> **TASK GOAL**
An exact transcription of all the data is the expected reply.

··· MATERIAL FOR THIS TASK ···

(** How a creation by a tutor ends when no query throws: refused with 400
    for one of the handler's reasons, nothing written, or answered with 201,
    for none of them, the session stored with its course links. *)
Lemma createSession_decides (H : host) (tutor : Z) (b : session_body)
    (now : Z) (db : database) (r : response) (w : world) :
  tutor <> 0 -> select_tutor tutor db <> nil ->
  serve (createSession H (Some tutor) b now) None db = (r, w) ->
  (refusal_reason H db tutor b now
   /\ status_code r = 400 /\ succeeded r = false /\ store w = db)
  \/ (~ refusal_reason H db tutor b now
      /\ status_code r = 201 /\ succeeded r = true
      /\ sessions (store w) = sessions db ++ [created_session db tutor b]
      /\ session_courses (store w)
         = session_courses db
           ++ map (SessionCourse (next_session_id db)) (course_ids b)).
Proof.
  intros T Tutor E. unfold createSession in E.
  rewrite (truthy_num_some _ T) in E. cbn [negb num] in E.
  unfold refusal_reason, course_ids.
  destruct (JS.truthy (title b)) eqn:Ti; cbn [negb orb] in E.
  2:{ clean_run E. finished E. left. split; [|now repeat split].
      left. left. now apply truthy_false. }
  destruct (JS.truthy (sessionType b)) eqn:Ty; cbn [negb orb] in E.
  2:{ clean_run E. finished E. left. split; [|now repeat split].
      left. right. left. now apply truthy_false. }
  destruct (courseIds b) as [ids|] eqn:Ids; cbn [negb orb] in E.
  2:{ clean_run E. finished E. left. split; [|now repeat split].
      left. right. right. now left. }
  destruct (JS.truthy (startTime b)) eqn:St; cbn [negb orb] in E.
  2:{ clean_run E. finished E. left. split; [|now repeat split].
      left. do 3 right. left. now apply truthy_false. }
  destruct (JS.truthy (endTime b)) eqn:En; cbn [negb orb] in E.
  2:{ clean_run E. finished E. left. split; [|now repeat split].
      left. do 4 right. left. now apply truthy_false. }
  destruct (JS.truthy_num (capacity b)) eqn:Ca; cbn [negb orb] in E.
  2:{ clean_run E. finished E. left. split; [|now repeat split].
      left. do 5 right. apply truthy_num_false in Ca. tauto. }
  destruct (truthy_num_true _ Ca) as (c & Ec & Cn).
  rewrite Ec in *. cbn [num] in E.
  destruct ids as [|i ids]; cbn [List.length Nat.eqb] in E.
  { clean_run E. finished E. left. split; [|now repeat split].
    right. now left. }
  destruct (150 <? JS.js_length (JS.trim (title b)))%nat eqn:Len.
  { clean_run E. finished E. left. split; [|now repeat split].
    do 2 right. left. now apply Nat.ltb_lt. }
  destruct (JS.includes ["open"; "one_on_one"] (sessionType b)) eqn:Kind;
    cbn [negb] in E.
  2:{ clean_run E. finished E. left. split; [|now repeat split].
      do 3 right. left. now apply includes_kinds. }
  clean_run E.
  destruct (select_tutor tutor db) as [|t ts] eqn:Tc; [congruence|].
  cbn [List.length Nat.eqb] in E.
  destruct (List.length (select_tutor_courses tutor (i :: ids) db)
            =? S (List.length ids))%nat eqn:Cc; cbn [negb] in E; clean_run E.
  2:{ finished E. left. split; [|now repeat split].
      do 4 right. left. now apply Nat.eqb_neq. }
  destruct (date_time H (startTime b)) as [startDate|] eqn:Ds; clean_run E.
  2:{ finished E. left. split; [|now repeat split]. do 5 right. now left. }
  destruct (date_time H (endTime b)) as [endDate|] eqn:De; clean_run E.
  2:{ finished E. left. split; [|now repeat split]. do 6 right. now left. }
  destruct (startDate <=? now) eqn:Fut; clean_run E.
  { finished E. left. split; [|now repeat split].
    do 7 right. left. exists startDate. split; [reflexivity|].
    now apply Z.leb_le. }
  destruct (endDate <=? startDate) eqn:Aft; clean_run E.
  { finished E. left. split; [|now repeat split].
    do 8 right. left. exists startDate, endDate.
    repeat split. now apply Z.leb_le. }
  destruct (JS.parseInt_number c) as [n|] eqn:Pc; clean_run E.
  2:{ finished E. left. split; [|now repeat split].
      do 9 right. exists c. split; [reflexivity|]. now rewrite Pc. }
  destruct ((n <? 1) || (50 <? n)) eqn:Cap; clean_run E.
  { finished E. left. split; [|now repeat split].
    do 9 right. exists c. split; [reflexivity|]. rewrite Pc.
    apply orb_true_iff in Cap. rewrite !Z.ltb_lt in Cap. exact Cap. }
  finished E. right.
  split.
  { apply orb_false_iff in Cap. rewrite !Z.ltb_ge in Cap.
    apply Z.leb_gt in Fut, Aft. apply Nat.ltb_ge in Len.
    apply Nat.eqb_eq in Cc.
    apply truthy_true in Ti, Ty, St, En.
    intros [V|[V|[V|[V|[V|[V|[V|[V|[V|V]]]]]]]]].
    - destruct V as [V|[V|[V|[V|[V|[V|V]]]]]]; congruence.
    - discriminate V.
    - lia.
    - apply includes_kinds in V. congruence.
    - contradiction.
    - discriminate V.
    - discriminate V.
    - destruct V as (x & Ex & Lx). injection Ex as <-. lia.
    - destruct V as (x & y & Ex & Ey & L). injection Ex as <-.
      injection Ey as <-. lia.
    - destruct V as (x & Ex & L). injection Ex as <-. rewrite Pc in L.
      lia. }
  split; [reflexivity|]. split; [reflexivity|].
  split. { unfold created_session. rewrite Ec. cbn [num]. rewrite Pc.
           reflexivity. }
  cbn. now rewrite map_map.
Qed.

···

> **SOLUTION FOR THIS TASK**
(** How a creation by a tutor ends when no query throws: refused with 400
    for one of the handler's reasons, nothing written, or answered with 201,
    for none of them, the session stored with its course links. *)
Lemma createSession_decides (H : host) (tutor : Z) (b : session_body)
    (now : Z) (db : database) (r : response) (w : world) :
  tutor <> 0 -> select_tutor tutor db <> nil ->
  serve (createSession H (Some tutor) b now) None db = (r, w) ->
  (refusal_reason H db tutor b now
   /\ status_code r = 400 /\ succeeded r = false /\ store w = db)
  \/ (~ refusal_reason H db tutor b now
      /\ status_code r = 201 /\ succeeded r = true
      /\ sessions (store w) = sessions db ++ [created_session db tutor b]
      /\ session_courses (store w)
         = session_courses db
           ++ map (SessionCourse (next_session_id db)) (course_ids b)).
Proof.
  intros T Tutor E. unfold createSession in E.
  rewrite (truthy_num_some _ T) in E. cbn [negb num] in E.
  unfold refusal_reason, course_ids.
  destruct (JS.truthy (title b)) eqn:Ti; cbn [negb orb] in E.
  2:{ clean_run E. finished E. left. split; [|now repeat split].
      left. left. now apply truthy_false. }
  destruct (JS.truthy (sessionType b)) eqn:Ty; cbn [negb orb] in E.
  2:{ clean_run E. finished E. left. split; [|now repeat split].
      left. right. left. now apply truthy_false. }
  destruct (courseIds b) as [ids|] eqn:Ids; cbn [negb orb] in E.
  2:{ clean_run E. finished E. left. split; [|now repeat split].
      left. right. right. now left. }
  destruct (JS.truthy (startTime b)) eqn:St; cbn [negb orb] in E.
  2:{ clean_run E. finished E. left. split; [|now repeat split].
      left. do 3 right. left. now apply truthy_false. }
  destruct (JS.truthy (endTime b)) eqn:En; cbn [negb orb] in E.
  2:{ clean_run E. finished E. left. split; [|now repeat split].
      left. do 4 right. left. now apply truthy_false. }
  destruct (JS.truthy_num (capacity b)) eqn:Ca; cbn [negb orb] in E.
  2:{ clean_run E. finished E. left. split; [|now repeat split].
      left. do 5 right. apply truthy_num_false in Ca. tauto. }
  destruct (truthy_num_true _ Ca) as (c & Ec & Cn).
  rewrite Ec in *. cbn [num] in E.
  destruct ids as [|i ids]; cbn [List.length Nat.eqb] in E.
  { clean_run E. finished E. left. split; [|now repeat split].
    right. now left. }
  destruct (150 <? JS.js_length (JS.trim (title b)))%nat eqn:Len.
  { clean_run E. finished E. left. split; [|now repeat split].
    do 2 right. left. now apply Nat.ltb_lt. }
  destruct (JS.includes ["open"; "one_on_one"] (sessionType b)) eqn:Kind;
    cbn [negb] in E.
  2:{ clean_run E. finished E. left. split; [|now repeat split].
      do 3 right. left. now apply includes_kinds. }
  clean_run E.
  destruct (select_tutor tutor db) as [|t ts] eqn:Tc; [congruence|].
  cbn [List.length Nat.eqb] in E.
  destruct (List.length (select_tutor_courses tutor (i :: ids) db)
            =? S (List.length ids))%nat eqn:Cc; cbn [negb] in E; clean_run E.
  2:{ finished E. left. split; [|now repeat split].
      do 4 right. left. now apply Nat.eqb_neq. }
  destruct (date_time H (startTime b)) as [startDate|] eqn:Ds; clean_run E.
  2:{ finished E. left. split; [|now repeat split]. do 5 right. now left. }
  destruct (date_time H (endTime b)) as [endDate|] eqn:De; clean_run E.
  2:{ finished E. left. split; [|now repeat split]. do 6 right. now left. }
  destruct (startDate <=? now) eqn:Fut; clean_run E.
  { finished E. left. split; [|now repeat split].
    do 7 right. left. exists startDate. split; [reflexivity|].
    now apply Z.leb_le. }
  destruct (endDate <=? startDate) eqn:Aft; clean_run E.
  { finished E. left. split; [|now repeat split].
    do 8 right. left. exists startDate, endDate.
    repeat split. now apply Z.leb_le. }
  destruct (JS.parseInt_number c) as [n|] eqn:Pc; clean_run E.
  2:{ finished E. left. split; [|now repeat split].
      do 9 right. exists c. split; [reflexivity|]. now rewrite Pc. }
  destruct ((n <? 1) || (50 <? n)) eqn:Cap; clean_run E.
  { finished E. left. split; [|now repeat split].
    do 9 right. exists c. split; [reflexivity|]. rewrite Pc.
    apply orb_true_iff in Cap. rewrite !Z.ltb_lt in Cap. exact Cap. }
  finished E. right.
  split.
  { apply orb_false_iff in Cap. rewrite !Z.ltb_ge in Cap.
    apply Z.leb_gt in Fut, Aft. apply Nat.ltb_ge in Len.
    apply Nat.eqb_eq in Cc.
    apply truthy_true in Ti, Ty, St, En.
    intros [V|[V|[V|[V|[V|[V|[V|[V|[V|V]]]]]]]]].
    - destruct V as [V|[V|[V|[V|[V|[V|V]]]]]]; congruence.
    - discriminate V.
    - lia.
    - apply includes_kinds in V. congruence.
    - contradiction.
    - discriminate V.
    - discriminate V.
    - destruct V as (x & Ex & Lx). injection Ex as <-. lia.
    - destruct V as (x & y & Ex & Ey & L). injection Ex as <-.
      injection Ey as <-. lia.
    - destruct V as (x & Ex & L). injection Ex as <-. rewrite Pc in L.
      lia. }
  split; [reflexivity|]. split; [reflexivity|].
  split. { unfold created_session. rewrite Ec. cbn [num]. rewrite Pc.
           reflexivity. }
  cbn. now rewrite map_map.
Qed.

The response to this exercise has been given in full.